Assets that are considered future assets
Under Article 108.2 of Civil Code 91/2015/QH13 dated November 24, 2015 (the Civil Code) future assets include: (i) non-formed assets; and (ii) formed assets that the entity has established its/his/her ownership after the time of transaction establishment. This provision defines a future asset based on two factors: material factor (whether or not the asset has been formed in the material world) and legal factor (establishment of ownership). Accordingly, the basis for determining an asset as a future asset is the correlation between the formation/ownership status and the time of entering into the contract: if the contract which the asset is subjected to is created before the formation of the asset or the establishment of ownership, then the asset is a future asset.

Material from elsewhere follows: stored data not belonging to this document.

Lemma close_files_part n fd ps p :
  ps !! cur = Some p -> idle (pstate p) = false -> Forall proc_ok ps ->
  part (At (descs ps) [] ps) (close_files kend me ebp cur n fd) (fun _ k =>
    exists ps' p', ps' !! cur = Some p' /\ Forall proc_ok ps' /\ closes fd (fd + n) p p' /\ At (descs ps') [] ps' k).
Proof.
  revert fd ps p. induction n as [|n IH]; intros fd ps p Hp Hi Ho; cbn [close_files].
  { apply part_done. intros k H. exists ps, p. split_and!; try done. split; [done|done|]. intros; lia. }
  eapply part_bind; [by apply myproc_part|]. intros x. apply part_and. intros Hx.
  intros k a k' H. unfold mbind at 1, st_bind at 1, pure at 1, nth_res. rewrite Hx.
  destruct (ofile p !! fd) as [v|] eqn:Ev; [|done]. cbn [mbind res_bind]. revert k a k' H.
  destruct v as [f|].
  - destruct (busy_upd ps p fd None Hp Hi Ho) as [Hp1 Ho1].
    apply (part_bind _ _ _ _ _ (close_one_part ps p fd f Hp Ev)). intros u. eapply part_conseq; [apply (IH (S fd) (alter (upd fd None) cur ps) (upd fd None p)); [done|done|done]|intros k1 H1; exact H1|].
    intros u' k1 (ps' & p' & Hp' & Ho' & [C1 C2 C3] & H'). exists ps', p'. split_and!; try done. split; [done| |].
    + intros j Hj. rewrite C2 by lia. cbn. by rewrite list_lookup_insert_ne by lia.
    + intros j w Hj Hw. destruct (decide (j = fd)) as [->|]; [|apply (C3 j); [lia|done]].
      rewrite C2 in Hw by lia. cbn in Hw. rewrite list_lookup_insert_eq in Hw by (by eapply lookup_lt_Some). congruence.
  - apply quiet_then; [quiet|]. intros u. eapply part_conseq; [apply (IH (S fd) ps p); [done|done|done]|intros k1 H1; exact H1|].
    intros u' k1 (ps' & p' & Hp' & Ho' & [C1 C2 C3] & H'). exists ps', p'. split_and!; try done. split; [done| |].
    + intros j Hj. apply C2. lia.
    + intros j w Hj Hw. destruct (decide (j = fd)) as [->|]; [|apply (C3 j); [lia|done]].
      rewrite C2 in Hw by lia. congruence.
Qed.
Lemma map_digit_byte l : Forall (fun d => 0 <= d < 16) l -> map u8 (map digit l) = map digit l.
Proof. induction 1 as [|d l Hd _ IH]; [done|]. cbn. by rewrite IH, digit_byte. Qed.

(** The buffer of 16 characters is large enough. *)
Lemma printint_digits dg ds b x : b = 10 \/ b = 16 -> 0 <= x < 2 ^ 32 ->
  (forall d, 0 <= d < 16 -> arr_get ds d = Ok (dg d)) ->
  exists post, (1 <= length post)%nat /\
    digits_loop 32 ds x b junk 0 =
    Ok (reverse (map dg (numeral 32 b x)) ++ post, Z.of_nat (length (numeral 32 b x))).
Proof.
  intros Hb Hx Hds. set (k := length (numeral 32 b x)).
  assert (k <= 10)%nat as Hk.
  { apply numeral_length; [lia| |lia]. assert (2 ^ 32 <= b ^ Z.of_nat 10) by (destruct Hb as [->| ->]; lia). lia. }
  exists (drop k junk). split; [rewrite length_drop; lia|].
  pose proof (digits_loop_spec dg ds 32 b x [] (take k junk) (drop k junk)) as E.
  cbn [app] in E. rewrite take_drop in E. change (zlen []) with 0 in E. rewrite E.
  - f_equal. f_equal. unfold zlen. rewrite length_take. cbn [length]. lia.
  - lia.
  - assert (2 ^ 32 <= b ^ Z.of_nat 32) by (destruct Hb as [->| ->]; lia). lia.
  - intros d Hd. apply Hds. lia.
  - rewrite length_take. lia.
  - lia.
Qed.

Lemma numeral_bytes b x : b = 10 \/ b = 16 -> 0 <= x ->
  map u8 (map digit (numeral 32 b x)) = map digit (numeral 32 b x).
Proof.
  intros Hb Hx. apply map_digit_byte. eapply Forall_impl; [apply numeral_digits; lia|]. intros d. cbn. lia.
Qed.

Lemma printint_unsigned b x : b = 10 \/ b = 16 -> 0 <= x < 2 ^ 32 ->
  emits (printint junk fd (s32 x) b false) (map digit (numeral 32 b x)) ().
Proof.
  intros Hb Hx. unfold printint. cbn [andb]. rewrite u32_s32, u32_small by done.
  destruct (printint_digits digit _ b x Hb Hx digits_upper) as (post & Hp & E).
  eapply emits_then; [by apply emits_local|]. eapply emits_then; [by apply emits_local|].
  cbn [fst snd]. rewrite Nat2Z.id.
  pose proof (put_back_emits (length (numeral 32 b x)) (reverse (map digit (numeral 32 b x)) ++ post)) as H.
  rewrite take_app_length' in H by (by rewrite length_reverse, length_map).
  rewrite reverse_involutive, numeral_bytes in H by lia. apply H.
  rewrite length_app, length_reverse, length_map. lia.
Qed.

Lemma printint_signed x : - 2 ^ 31 <= x < 2 ^ 31 -> emits (printint junk fd x 10 true) (decimal x) ().
Proof.
  intros Hx. unfold decimal. destruct (Z.ltb_spec x 0) as [Hn|Hn].
  2: { pose proof (printint_unsigned 10 x) as H. unfold printint in *. cbn [andb] in *.
       rewrite (proj2 (Z.ltb_ge x 0)) by lia. rewrite s32_small in H by lia. apply H; lia. }
  unfold printint. rewrite (proj2 (Z.ltb_lt x 0)) by lia. cbn [andb].
  rewrite u32_small by lia. destruct (printint_digits digit _ 10 (- x) ltac:(by left) ltac:(lia) digits_upper) as (post & Hp & E).
  set (ds := numeral 32 10 (- x)) in *.
  destruct post as [|p post]; [cbn in Hp; lia|].
  eapply emits_then; [by apply emits_local|]. cbn [fst snd].
  eapply emits_then; [apply (emits_local _ (reverse (45 :: map digit ds) ++ post, Z.of_nat (S (length ds))))|].
  { by rewrite (put_minus digit). }
  cbn [fst snd]. rewrite Nat2Z.id.
  pose proof (put_back_emits (S (length ds)) (reverse (45 :: map digit ds) ++ post)) as H.
  rewrite take_app_length' in H by (rewrite length_reverse; cbn; by rewrite length_map).
  rewrite reverse_involutive in H. cbn [map] in H. unfold ds in H. rewrite numeral_bytes in H by lia.
  apply H. rewrite length_app, length_reverse. cbn [length]. rewrite length_map. fold ds. lia.
Qed.

Lemma put_string_emits s : Forall (fun c => c <> 0) s -> emits (put_string fd (s ++ [0])) (map u8 s) ().
Proof.
  induction 1 as [|c s Hc _ IH]; [apply emits_mret|]. cbn [app put_string map]. rewrite (proj2 (Z.eqb_neq c 0)) by done.
  by apply (emits_bind _ _ [u8 c] _ ()); [apply emits_putc|].
Qed.

(** The argument of a directive is there. *)
Local Ltac fetch out :=
  do 2 (eapply emits_then; [apply emits_mret|]; cbv beta iota);
  rewrite <- (app_nil_r out); eapply emits_bind; [|apply emits_mret].

(** Every piece but plain text is a percent sign and a letter. *)
Lemma directive_spec p c ap : written p = [37; c] -> piece_ok p ->
  emits (directive junk fd c (argument p ++ ap)) (printed p) ap.
Proof.
  intros Hw Hp. destruct p as [c'|x|x|s| |x|]; vm_compute in Hw; try discriminate; injection Hw as <-;
    unfold directive; cbn [Z.eqb Pos.eqb orb argument app printed].
  - fetch (decimal x). rewrite s32_u32, s32_small by done. by apply printint_signed.
  - fetch (hexadecimal x). apply printint_unsigned; [by right|done].
  - fetch (map u8 s). by apply put_string_emits.
  - fetch (str "(null)"). apply (put_string_emits (str "(null)")). by repeat constructor.
  - fetch [u8 x]. apply emits_putc.
  - apply (emits_bind _ _ [37] [] ()); [apply (emits_putc 37)|apply emits_mret].
Qed.

Lemma printf_spec ps : Forall piece_ok ps ->
  emits (printf_loop junk fd 0 (concat (map written ps) ++ [0]) (concat (map argument ps)))
    (concat (map printed ps)) ().
Proof.
  induction 1 as [|p ps Hp _ IH]; [apply emits_mret|].
  destruct (written_two p) as [(c & ->)|(c & Hc & Hw)]; cbn [map concat].
  - cbn in Hp. cbn [written app printf_loop argument printed]. rewrite land_byte by lia.
    rewrite (proj2 (Z.eqb_neq c 0)), (proj2 (Z.eqb_neq c 37)) by lia. cbn [Z.eqb].
    apply (emits_bind _ _ [c] _ ()); [|done]. rewrite <- (u8_small c) at 2 by (unfold is_byte; lia). apply emits_putc.
  - rewrite Hw. cbn [app printf_loop]. rewrite (land_byte c) by lia. rewrite (proj2 (Z.eqb_neq c 0)) by lia.
    change (37 =? 0) with false. change (Z.land 37 255) with 37. change (0 =? 0) with true. change (37 =? 37) with true. cbn [Z.eqb].
    eapply emits_bind; [by apply directive_spec|done].
Qed.
End output.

Pursuant to Article 4.1 of Decree 21/2021/ND-CP dated March 19, 2021, guiding the Civil Code regarding secured transactions (Decree 21), in case a specialized law has specific provisions on security assets, establishment and implementation of security measures or enforcement security, such special provisions shall apply[1]. Currently, only the laws on real estate provide definitions of future assets. They are Law 266/2014/QH13 on Real Estate Business dated November 25, 2014 (Law on Real Estate Business), Housing Law 65/2014/QH13 dated November 25, 2014 (Housing Law), and Ministry of Justice Circular 07/2019/TT-BTP dated November 25, 2019, guiding registration for charge of land use rights and assets attached to land (Circular 07). Under these laws, future real estate includes:
- Houses under construction which have not yet been tested and commissioned for use. They may be: (i) future-acquired houses owned by organizations or individuals that purchase such houses under housing projects, or (ii) future-acquired houses that are constructed on parcels of land legally owned by organizations or individuals.
- Other construction works that are under construction and have not been tested and commissioned for use.
- Production forests being planted forests or perennial plants that are taking form or have taken form and are established by the chargor, with the ownership of the assets established by the chargor after the date on which the charge agreement is signed.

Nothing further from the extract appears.